Der iranische Präsident Hassan Rohani hat gelassen auf die Debatte um die Nackstatuen, die während seines Besuchs in Rom verhüllt worden waren, reagiert. „Die Italiener sind ein gastfreundliches Volk, das sich bemüht, ein angenehmes Klima für den Gast zu schaffen. Ich danke dafür“, so der iranische Präsident.

Einige der Nacktstatuen in den Kapitoloinischen Museen in Rom waren für den Besuch des iranischen Präsidenten Hassan Rohani verhüllt worden.
Einige der Nacktstatuen in den Kapitoloinischen Museen in Rom waren für den Besuch des iranischen Präsidenten Hassan Rohani verhüllt worden. - Foto: © APA/AFP

Aus Respekt für die iranische Kultur und den Glauben Rohanis hatten die Behörden in Roms Kapitolinischen Museen mehrere Nacktstatuen verhüllt. Die Skulpturen verschwanden hinter schrankähnlichen Konstruktionen. Mitte-Rechts-Parteien hatten die Maßnahme als „lächerliche Unterwerfung“ gegenüber dem Islam kritisiert.

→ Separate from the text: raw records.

(** C3, as the code has it.  A failure to ensure a destination folder
    stops nothing.  [_ensure_folder_exists] returns with the counters as they
    were, whatever the client answered.  The move that depended on the
    folder is requested all the same: a failed folder request is for a
    folder of a move planned for the entry, and once the folder protocol is
    through, the next thing done is the [files_move_v2] request of that very
    move.  The error counter grows by the number of moves that failed and by
    nothing else.  Processing goes on with the next entry: every file of the
    listing is evaluated, in order, whatever failed before it, and a scan
    exits only after a listing request failed. *)
Theorem C3_folder_failure_does_not_stop_the_move {D : Type} `{DropboxApi D}
    (cfg : Config) (f : FileMetadata) (l : list Metadata)
    (folder_path : string) (s : Organizer D) (fuel : nat) (path : string) :
  let s' := snd (_organize_file cfg f s) in
  let evs := emitted (_organize_file cfg f) s in
  let scan := scan_and_organize cfg fuel path s in
  stats (snd (_ensure_folder_exists cfg folder_path s)) = stats s /\
  (forall l1 e l2 q,
      evs = l1 ++ e :: l2 -> failed_folder e = Some q ->
      exists a ok rest,
        In a (candidates cfg f) /\ In q (ensure a) /\
        after_folder_records l2 =
          FilesMove (path_display f) (destination a) ok ::
          MoveFile (path_display f) (destination a) ok :: rest) /\
  errors (stats s') = (errors (stats s) + failed_attempts evs)%nat /\
  omap skip_evaluation (emitted (organize_entries cfg (File f :: l)) s) =
    (fun g => (path_display g, name g)) <$> (f :: files_of l) /\
  (fst scan = Exited ->
   exists evs' e,
     journal (snd scan) = evs' ++ [e] /\
     ((exists p, e = FilesListFolder p false) \/
      (exists c, e = FilesListFolderContinue c false))).
Proof.
  cbn zeta. split_and!.
  - destruct (ensure_folder_spec cfg folder_path s) as (d' & evs & -> & _). reflexivity.
  - intros l1 e l2 q Heq He.
    destruct (organize_file_emitted cfg f s) as [_ Hcase]. unfold candidates.
    destruct (_should_skip cfg (path_display f) (name f)).
    + destruct Hcase as (Hevs & _). rewrite Hevs in Heq.
      destruct l1 as [|e1 [|e2 l1]]; try discriminate Heq.
      injection Heq as <- _. discriminate He.
    + destruct Hcase as (evs0 & Hevs & Hrun & _). rewrite Hevs in Heq.
      pose proof (Run_failures_answered _ _ _ _ _ _ Hrun
                    (plan_rule_evaluations cfg (name f))) as Hall.
      destruct l1 as [|e1 l1]; injection Heq as <- Heq;
        [discriminate He|].
      exact (failures_answered_split _ _ _ _ _ _ _ Hall Heq He).
  - assert (forall L : list Attempt,
               filter (fun x : string * string * bool => snd x = false)
                             (attempt_record (path_display f) false <$> L)
                      = attempt_record (path_display f) false <$> L) as Hfilter.
    { intros L. induction L as [|a L IH]; [reflexivity|].
      rewrite fmap_cons, filter_cons_True by reflexivity. now rewrite IH. }
    unfold failed_attempts.
    destruct (organize_file_outcome cfg f s)
      as [(k & a & Hk & -> & -> & _) | (-> & -> & _)].
    + pose proof (lookup_lt_Some _ _ _ Hk) as Hlt.
      rewrite filter_app, Hfilter, filter_cons_False, filter_nil, app_nil_r
        by (cbn; discriminate).
      rewrite length_fmap, length_take.
      destruct a as [[] ? ?]; cbn; lia.
    + rewrite Hfilter, length_fmap. unfold candidates.
      destruct (_should_skip cfg (path_display f) (name f)); cbn; lia.
  - exact (proj2 (organize_entries_skip_evaluations cfg (File f :: l) s)).
  - apply scan_and_organize_exit.
Qed.
(** * A shallow embedding of the quiz solver's extraction pipeline (src/app.py)

    The development models the decision logic of [app.py]: the page
    renderer's exception discipline ([render_dynamic_page]), resource
    discovery ([sniff_related_urls]), the numeric aggregator ([csv_sum]) and
    the two steps of [handle_quiz] that pick the cutoff and the numeric
    result.

    Conventions.
    - A Python [str] is a list of characters.  Characters are the code points
      U+0000..U+00FF (the [ascii] type read as Latin-1), and the character
      tables below are the restriction of Python's Unicode tables to that
      range.
    - A Python [float] is an IEEE 754 binary64 value, modelled by the
      Standard Library's [spec_float] with precision 53 and [emax] 1024.
    - Exceptions are explicit: a computation yields [Ok v] or [Raise e].
      An exception is known by the name of its class; [except Exception]
      handles every class but the builtin ones outside [Exception]
      ([KeyboardInterrupt], [SystemExit], ...), a bare [except:] handles
      all.
    - The outside world (HTTP, the browser, [urllib]) is an interface
      ([Env]); every theorem holds for all of its implementations. *)

From Stdlib Require Import List Bool Arith ZArith NArith Lia.
From Stdlib Require Import Ascii String.
From Stdlib Require Import Floats.SpecFloat.
From Stdlib Require QArith.
Import ListNotations.

(** ** Python strings *)

Module PyStr.

Definition str := list ascii.

(** String literals of the source. *)
Definition lit (s : string) : str := list_ascii_of_string s.

Definition code (c : ascii) : N := N_of_ascii c.

Definition between (lo hi : N) (c : ascii) : bool :=
  (N.leb lo (code c) && N.leb (code c) hi)%bool.

Definition newline : ascii := ascii_of_N 10.
Definition comma : ascii := ascii_of_N 44.

(** [ch.isspace()]: U+0009..U+000D, U+001C..U+0020, U+0085, U+00A0. *)
Definition is_space (c : ascii) : bool :=
  between 9 13 c || between 28 32 c || N.eqb (code c) 133 || N.eqb (code c) 160.

(** C's [isspace] as CPython's [Py_ISSPACE] has it: U+0009..U+000D, U+0020. *)
Definition is_c_space (c : ascii) : bool :=
  between 9 13 c || N.eqb (code c) 32.

(** [ch.isdecimal()], also the regex class [\d]: the digits 0 to 9. *)
Definition is_decimal (c : ascii) : bool := between 48 57 c.

(** [ch.isdigit()]: the decimal digits and the superscripts U+00B2, U+00B3,
    U+00B9. *)
Definition isdigit (c : ascii) : bool :=
  is_decimal c || N.eqb (code c) 178 || N.eqb (code c) 179 || N.eqb (code c) 185.

(** The regex class [\w] on [str] patterns: [ch.isalnum()] or an underscore. *)
Definition is_word (c : ascii) : bool :=
  is_decimal c || between 65 90 c || between 97 122 c || N.eqb (code c) 95
  || N.eqb (code c) 170 || N.eqb (code c) 181 || N.eqb (code c) 186
  || between 178 179 c || N.eqb (code c) 185 || between 188 190 c
  || between 192 214 c || between 216 246 c || between 248 255 c.

(** [ch.lower()]: A..Z, U+00C0..U+00D6 and U+00D8..U+00DE move up by 32. *)
Definition lower_char (c : ascii) : ascii :=
  if between 65 90 c || between 192 214 c || between 216 222 c
  then ascii_of_N (code c + 32) else c.

(** [s.lower()] *)
Definition lower (s : str) : str := map lower_char s.

Fixpoint str_eqb (a b : str) : bool :=
  match a, b with
  | [], [] => true
  | x :: a', y :: b' => Ascii.eqb x y && str_eqb a' b'
  | _, _ => false
  end.

(** [s.startswith(p)] *)
Fixpoint startswith (p s : str) : bool :=
  match p, s with
  | [], _ => true
  | x :: p', y :: s' => Ascii.eqb x y && startswith p' s'
  | _ :: _, [] => false
  end.

(** [p in s] for strings: [p] occurs as a contiguous substring of [s]. *)
Fixpoint contains (p s : str) : bool :=
  startswith p s ||
  match s with
  | [] => false
  | _ :: s' => contains p s'
  end.

(** [x in l] for a collection of strings. *)
Definition mem (x : str) (l : list str) : bool := existsb (str_eqb x) l.

(** [s.lstrip()], [s.rstrip()], [s.strip()] *)
Fixpoint lstrip (s : str) : str :=
  match s with
  | [] => []
  | c :: s' => if is_space c then lstrip s' else s
  end.

Fixpoint rstrip (s : str) : str :=
  match s with
  | [] => []
  | c :: s' =>
      match rstrip s' with
      | [] => if is_space c then [] else [c]
      | r => c :: r
      end
  end.

Definition strip (s : str) : str := rstrip (lstrip s).

(** [s.split(sep)] for a one-character separator: every occurrence cuts, and
    empty pieces are kept ([''.split(',')] is [['']]). *)
Fixpoint split (sep : ascii) (s : str) : list str :=
  match s with
  | [] => [[]]
  | c :: s' =>
      if Ascii.eqb c sep then [] :: split sep s'
      else match split sep s' with
           | [] => [[c]]
           | w :: ws => (c :: w) :: ws
           end
  end.

(** [s[:n]] *)
Definition prefix (n : nat) (s : str) : str := firstn n s.

End PyStr.
Export PyStr.

(** ** Exceptions *)

(** A raised Python exception, by the name of its class. *)
Inductive exn : Type := PyExc (name : string).

Inductive result (A : Type) : Type :=
| Ok (a : A)
| Raise (e : exn).
Arguments Ok {A} a.
Arguments Raise {A} e.

Definition ValueError : exn := PyExc "ValueError".
Definition AttributeError : exn := PyExc "AttributeError".
Definition TypeError : exn := PyExc "TypeError".

(** The builtin classes that derive from [BaseException] and not from
    [Exception].  A clause [except Exception] lets them pass; a bare
    [except:] catches them as it catches everything.  Every other class is
    taken to derive from [Exception], as the classes of [requests], of
    Selenium and of [urllib] do. *)
Definition outside_exception : list string :=
  ["BaseException"; "BaseExceptionGroup"; "GeneratorExit"; "KeyboardInterrupt";
   "SystemExit"]%string.

(** [isinstance(e, Exception)] *)
Definition is_exception (e : exn) : bool :=
  match e with
  | PyExc name => negb (existsb (String.eqb name) outside_exception)
  end.

(** ** Python numbers: [int], [float], and the builtins [float()], [int()],
       [sum()] *)

Module PyNum.

Local Open Scope Z_scope.

Definition prec : Z := 53.
Definition emax : Z := 1024.

(** binary64 *)
Definition float : Type := spec_float.

Inductive pynum : Type :=
| PyInt (z : Z)
| PyFloat (f : float).

Definition fadd (x y : float) : float := SFadd prec emax x y.

(** [float(z)] for an integer that is in range; used to write constants. *)
Definition float_of_Z (z : Z) : float := binary_normalize prec emax z 0 false.

(** [x > z] for a float [x] and an int [z]: Python compares the two exact
    values, without converting the int. *)
Definition float_gt_int (x : float) (z : Z) : bool :=
  match x with
  | S754_nan => false
  | S754_infinity s => negb s
  | S754_zero _ => Z.ltb z 0
  | S754_finite s m e =>
      let v := if s then Zneg m else Zpos m in
      if Z.leb 0 e then Z.ltb z (v * 2 ^ e) else Z.ltb (z * 2 ^ (- e)) v
  end.

(** [x == z] for a float [x] and an int [z], again on exact values. *)
Definition float_eq_int (x : float) (z : Z) : bool :=
  match x with
  | S754_nan | S754_infinity _ => false
  | S754_zero _ => Z.eqb z 0
  | S754_finite s m e =>
      let v := if s then Zneg m else Zpos m in
      if Z.leb 0 e then Z.eqb z (v * 2 ^ e) else Z.eqb (z * 2 ^ (- e)) v
  end.

(** [n == z] for a number [n] and an int [z]. *)
Definition pynum_eq_int (n : pynum) (z : Z) : bool :=
  match n with
  | PyInt k => Z.eqb k z
  | PyFloat x => float_eq_int x z
  end.

(** [sum(nums)] for a list of floats: the start value is the int [0], and the
    items are added from left to right, so the empty list gives the int [0]
    and any other list a float.  (From Python 3.12 on, [sum] also carries a
    compensation term for the rounding errors of floats; the two agree
    whenever the partial sums are exact, as in the sums evaluated below.) *)
Definition py_sum (nums : list float) : pynum :=
  match nums with
  | [] => PyInt 0
  | _ :: _ => PyFloat (fold_left fadd nums (S754_zero false))
  end.

(** *** Reading numerals *)

(** The longest prefix of [s] whose characters satisfy [p], and the rest. *)
Fixpoint span (p : ascii -> bool) (s : str) : str * str :=
  match s with
  | [] => ([], [])
  | c :: s' =>
      if p c then let (a, b) := span p s' in (c :: a, b) else ([], s)
  end.

Definition digit_value (c : ascii) : Z := Z.of_N (code c) - 48.

Definition digits_value (ds : str) : Z :=
  fold_left (fun acc c => 10 * acc + digit_value c) ds 0.

(** What [float()] and [int()] do first to a [str] argument: characters below
    U+007F stay, other whitespace becomes a space, other decimal digits
    become ASCII digits (there is none in Latin-1), and at the first
    character that is neither the text is cut and a question mark is put. *)
Fixpoint to_ascii_numeral (s : str) : str :=
  match s with
  | [] => []
  | c :: s' =>
      if N.ltb (code c) 127 then c :: to_ascii_numeral s'
      else if is_space c then " "%char :: to_ascii_numeral s'
      else ["?"%char]
  end.
(** * git-bstatus: a shallow embedding of [src/main.rs] and [src/utils.rs]

    The git repository is the black-box data source of the program: it is
    modelled by the data it hands out (local branches, remote HEAD
    references, commits) and by the result of the ahead/behind graph query.
    Fallible calls ([?]) return in a small result monad; a failed [assert!]
    or [unwrap] is the error [Panic]. *)

From Stdlib Require Import List String Ascii ZArith NArith Lia Bool.
From Stdlib Require Import Sorting.Permutation Sorting.Sorted.
From Stdlib Require Import Numbers.DecimalN.
From Stdlib Require Numbers.DecimalFacts.
Import ListNotations.

Open Scope string_scope.

(* ------------------------------------------------------------------ *)
(** ** Errors and the result monad *)

Inductive Error :=
  | GitError            (* an error returned by git2 and propagated by [?] *)
  | DefaultNotFound     (* "Couldn't find default branch" *)
  | Panic.              (* a failed [assert!] *)

Inductive result (A : Type) :=
  | Ok : A -> result A
  | Err : Error -> result A.
Arguments Ok {A} _.
Arguments Err {A} _.

Definition bind {A B} (m : result A) (k : A -> result B) : result B :=
  match m with
  | Ok a => k a
  | Err e => Err e
  end.

Notation "'let*' x ':=' m 'in' k" := (bind m (fun x => k))
  (at level 200, x name, m at level 100, k at level 200).

(** [o?] on a git2 call modelled as an option: [None] is the git error. *)
Definition try {A} (o : option A) : result A :=
  match o with
  | Some a => Ok a
  | None => Err GitError
  end.
(** The block of [call_model] before its clauses. *)
Lemma call_block_result (w : process) (prompt : str) img_pil :
  exists r,
    bind global_client
      (fun handle =>
         bind (eval (match handle with
                     | Some cl => Ok cl
                     | None => Raise (no_attribute PNone "models")
                     end))
           (fun models =>
              eval (generate_content models MODEL_NAME prompt img_pil
                      (u "application/json")))) w = (r, w)
    /\ (forall response, r = Next response ->
          exists cl, client w = Some cl
                     /\ generate_content cl MODEL_NAME prompt img_pil
                          (u "application/json") = Ok response)
    /\ (forall ret, r <> Return ret).
Proof.
  unfold bind, global_client, eval.
  destruct (client w) as [cl|] eqn:Hc.
  - destruct (generate_content cl MODEL_NAME prompt img_pil
                (u "application/json")) as [response|e] eqn:Hg.
    + eexists. split; [reflexivity|]. split; [|discriminate].
      intros ? [= <-]. now exists cl.
    + eexists. split; [reflexivity|]. split; discriminate.
  - eexists. split; [reflexivity|]. split; discriminate.
Qed.

Lemma call_model_Next_inv (w w' : process) (prompt : str) img_pil response :
  call_model prompt img_pil w = (Next response, w') ->
  w' = w
  /\ exists cl, client w = Some cl
                /\ generate_content cl MODEL_NAME prompt img_pil
                     (u "application/json") = Ok response.
Proof.
  unfold call_model.
  destruct (call_block_result w prompt img_pil) as (r & Hr & Hnext & Hret).
  destruct r as [resp|ret|e].
  - rewrite (try_Next _ _ _ _ _ Hr). intros [= <- <-].
    split; [reflexivity|]. now apply Hnext.
  - now destruct (Hret ret).
  - rewrite (try_Raised _ _ _ _ _ Hr).
    destruct (except_clauses_trace (A:=GenerateContentResponse)
                prompt None e w) as (h & lines & -> & _ & [[m H]|[e' H]]);
      rewrite H; discriminate.
Qed.

(** The step prints at most two lines and leaves [client] alone. *)
Lemma call_model_trace (w : process) (prompt : str) img_pil :
  exists r lines,
    call_model prompt img_pil w
    = (r, mkProcess (client w) (stdout w ++ lines))
    /\ (List.length lines <= 2)%nat
    /\ match r with
       | Next _ => lines = []
       | Return ret => exists m, ret = error_response m 500
       | Raised _ => True
       end.
Proof.
  unfold call_model.
  destruct (call_block_result w prompt img_pil) as (r & Hr & _ & Hret).
  destruct r as [resp|ret|e].
  - rewrite (try_Next _ _ _ _ _ Hr). exists (Next resp), [].
    rewrite app_nil_r. destruct w.
    repeat split; first [reflexivity | simpl; lia].
  - now destruct (Hret ret).
  - rewrite (try_Raised _ _ _ _ _ Hr).
    destruct (except_clauses_trace (A:=GenerateContentResponse)
                prompt None e w)
      as (h & lines & -> & Hlen & [[m H]|[e' H]]); rewrite H.
    + eexists _, lines. repeat split; auto. now exists m.
    + eexists _, lines. repeat split; auto.
Qed.

Lemma relay_output_trace (w : process) (prompt command : str) response :
  exists r lines,
    relay_output prompt command response w
    = (r, mkProcess (client w) (stdout w ++ lines))
    /\ (List.length lines <= 2)%nat
    /\ match r with
       | Next _ => False
       | Return ret =>
           (lines = []
            /\ exists text v,
                 response_text response = Ok text
                 /\ json_loads text = Ok v
                 /\ ret = mkResponse (success_body v command) 200)
           \/ exists m, ret = error_response m 500
       | Raised _ => True
       end.
Proof.
  unfold relay_output.
  destruct (response_text response) as [text|e] eqn:Ht.
  2:{ erewrite try_Raised by reflexivity.
      destruct (except_clauses_trace (A:=unit) prompt (Some response) e w)
        as (h & lines & -> & Hlen & [[m H]|[e' H]]); rewrite H.
      - eexists _, lines. repeat split; auto. right. now exists m.
      - eexists _, lines. repeat split; auto. }
  destruct (json_loads text) as [v|e] eqn:Hj.
  - erewrite try_Return
      by (rewrite bind_eval_Ok, Hj, bind_eval_Ok; reflexivity).
    eexists _, []. rewrite app_nil_r. destruct w.
    split; [reflexivity|]. split; [simpl; lia|].
    left. split; [reflexivity|]. now exists text, v.
  - erewrite try_Raised by (rewrite bind_eval_Ok, Hj; reflexivity).
    destruct (except_clauses_trace (A:=unit) prompt (Some response) e w)
      as (h & lines & -> & Hlen & [[m H]|[e' H]]); rewrite H.
    + eexists _, lines. repeat split; auto. right. now exists m.
    + eexists _, lines. repeat split; auto.
Qed.

End StepsBackwards.

(** ** The view, path by path *)

Section PathFacts.

Context {rt : Runtime}.

Lemma process_unchanged (w : process) :
  w = mkProcess (client w) (stdout w ++ []).
Proof. destruct w. cbn. now rewrite app_nil_r. Qed.

Lemma analyze_frame_image_decoded
      (w : process) (request_json : result pyval) (command : str) cl bytes :
  image_decoded w request_json command cl bytes ->
  analyze_frame request_json w
  = bind (open_image bytes) (fun img_pil =>
    bind (call_model (prompt_text command) img_pil) (fun response =>
    relay_output (prompt_text command) command response)) w.
Proof.
  intros [d header encoded raw Hc -> Himg Hh Hcmd -> Hb].
  rewrite (analyze_frame_fields _ _ _ _ Hc Hcmd).
  unfold input_image. rewrite Himg, truthy_data_url.
  cbv beta iota delta [negb].
  now rewrite (bind_Next _ _ _ _ _ (decode_image_ok w _ _ _ Hh Hb)).
Qed.

Lemma analyze_frame_model_called
      (w : process) (request_json : result pyval) (command : str) cl img_pil :
  model_called w request_json command cl img_pil ->
  analyze_frame request_json w
  = bind (call_model (prompt_text command) img_pil) (fun response =>
    relay_output (prompt_text command) command response) w.
Proof.
  intros [bytes opened Hdec Ho Hv].
  rewrite (analyze_frame_image_decoded _ _ _ _ _ Hdec).
  now rewrite (bind_Next _ _ _ _ _ (open_image_ok w _ _ _ Ho Hv)).
Qed.

Lemma model_called_client
      (w : process) (request_json : result pyval) (command : str) cl img_pil :
  model_called w request_json command cl img_pil -> client w = Some cl.
Proof. intros [bytes opened [d h enc raw Hc _ _ _ _ _ _] _ _]. exact Hc. Qed.

(** The third [try] with a body that raises [e]: unfold the view up to
    the choice of the clause. *)
Ltac enter_clauses Hc Hraise :=
  let e0 := fresh "e" in
  let response := fresh "response" in
  let text := fresh "text" in
  let Hg := fresh "Hg" in
  let Ht := fresh "Ht" in
  let Hj := fresh "Hj" in
  destruct Hraise as [e0 Hg|response e0 Hg Ht|response text e0 Hg Ht Hj];
  [ unfold bind at 1; unfold call_model;
    erewrite try_Raised
      by (rewrite bind_global_client, Hc, bind_eval_Ok, Hg; reflexivity)
  | rewrite (bind_Next _ _ _ _ _ (call_model_ok _ _ _ _ _ Hc Hg));
    unfold relay_output;
    erewrite try_Raised by (rewrite Ht; reflexivity)
  | rewrite (bind_Next _ _ _ _ _ (call_model_ok _ _ _ _ _ Hc Hg));
    unfold relay_output;
    erewrite try_Raised by (rewrite Ht, bind_eval_Ok, Hj; reflexivity) ];
  simpl select_clause.

Lemma third_try_api_error
      (w : process) (command : str) cl img_pil bound e :
  client w = Some cl ->
  try_body_raises cl (prompt_text command) img_pil bound e ->
  isinstance e APIError = true ->
  bind (call_model (prompt_text command) img_pil)
       (fun response =>
          relay_output (prompt_text command) command response) w
  = (Return (error_response (u "Gemini API Error: " ++ msg e) 500),
     mkProcess (client w) (stdout w ++ [api_error_line command])).
Proof.
  intros Hc Hraise Hapi.
  enter_clauses Hc Hraise; rewrite Hapi; reflexivity.
Qed.

Lemma third_try_unexpected
      (w : process) (command : str) cl img_pil bound e :
  client w = Some cl ->
  try_body_raises cl (prompt_text command) img_pil bound e ->
  isinstance e APIError = false ->
  isinstance e JSONDecodeError = false ->
  bind (call_model (prompt_text command) img_pil)
       (fun response =>
          relay_output (prompt_text command) command response) w
  = (Return (error_response (u "An unexpected error occurred: " ++ msg e)
                            500),
     w).
Proof.
  intros Hc Hraise Hapi Hjson.
  enter_clauses Hc Hraise;
    rewrite Hapi, Hjson, isinstance_Exception; reflexivity.
Qed.
(** * dependency-confusion-finder.py: a shallow embedding and its properties

    The script enumerates the package URLs (purls) of a CycloneDX SBOM,
    splits each one into (ecosystem, name), asks the public registry of the
    ecosystem whether the name exists and writes a text report.

    Python values are modelled as follows.
    - [str] is a sequence of Unicode code points ([list N]); [py "..."]
      turns an ASCII literal into such a sequence.
    - A function that can raise or call [sys.exit] returns an [outcome].
    - Code that prints, starts a process, opens a file or performs an HTTP
      request runs in the monad [M]: it extends a trace of [event]s and
      obtains the answers of the outside world from an [environment]. *)

From Stdlib Require Import ZArith Ascii String.
From stdpp Require Import base tactics option list numbers gmap sorting lexico pretty strings.

Local Open Scope Z_scope.

(** ** Strings *)

Module Str.

Abbreviation char := N (only parsing).
Abbreviation str := (list N) (only parsing).

(** An ASCII literal as a sequence of code points. *)
Definition py (s : string) : str := N_of_ascii <$> list_ascii_of_string s.

Definition colon : char := 58%N.
Definition slash : char := 47%N.
Definition at_sign : char := 64%N.
Definition space : char := 32%N.
Definition newline : char := 10%N.

(** [cut sep s] looks for the first occurrence of [sep] in [s] and returns
    what is before it and what is after it. *)
Fixpoint cut (sep : char) (s : str) : option (str * str) :=
  match s with
  | [] => None
  | c :: s' =>
      if decide (c = sep) then Some ([], s')
      else match cut sep s' with
           | Some (before, after) => Some (c :: before, after)
           | None => None
           end
  end.

(** [s.split(sep, 1)] for a one-character separator: at most one split,
    at the first occurrence; a list of one or two strings. *)
Definition split1 (sep : char) (s : str) : list str :=
  match cut sep s with
  | Some (before, after) => [before; after]
  | None => [s]
  end.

Rohani hatte am Montagabend Ministerpräsidenten Matteo Renzi auf dem Kapitolshügel getroffen und war später in den Museen vor die Presse getreten. Aus Rücksicht auf den muslimischen Glauben Rohanis sei beim Abendessen auch kein Wein serviert worden, wie italienische Medien berichteten.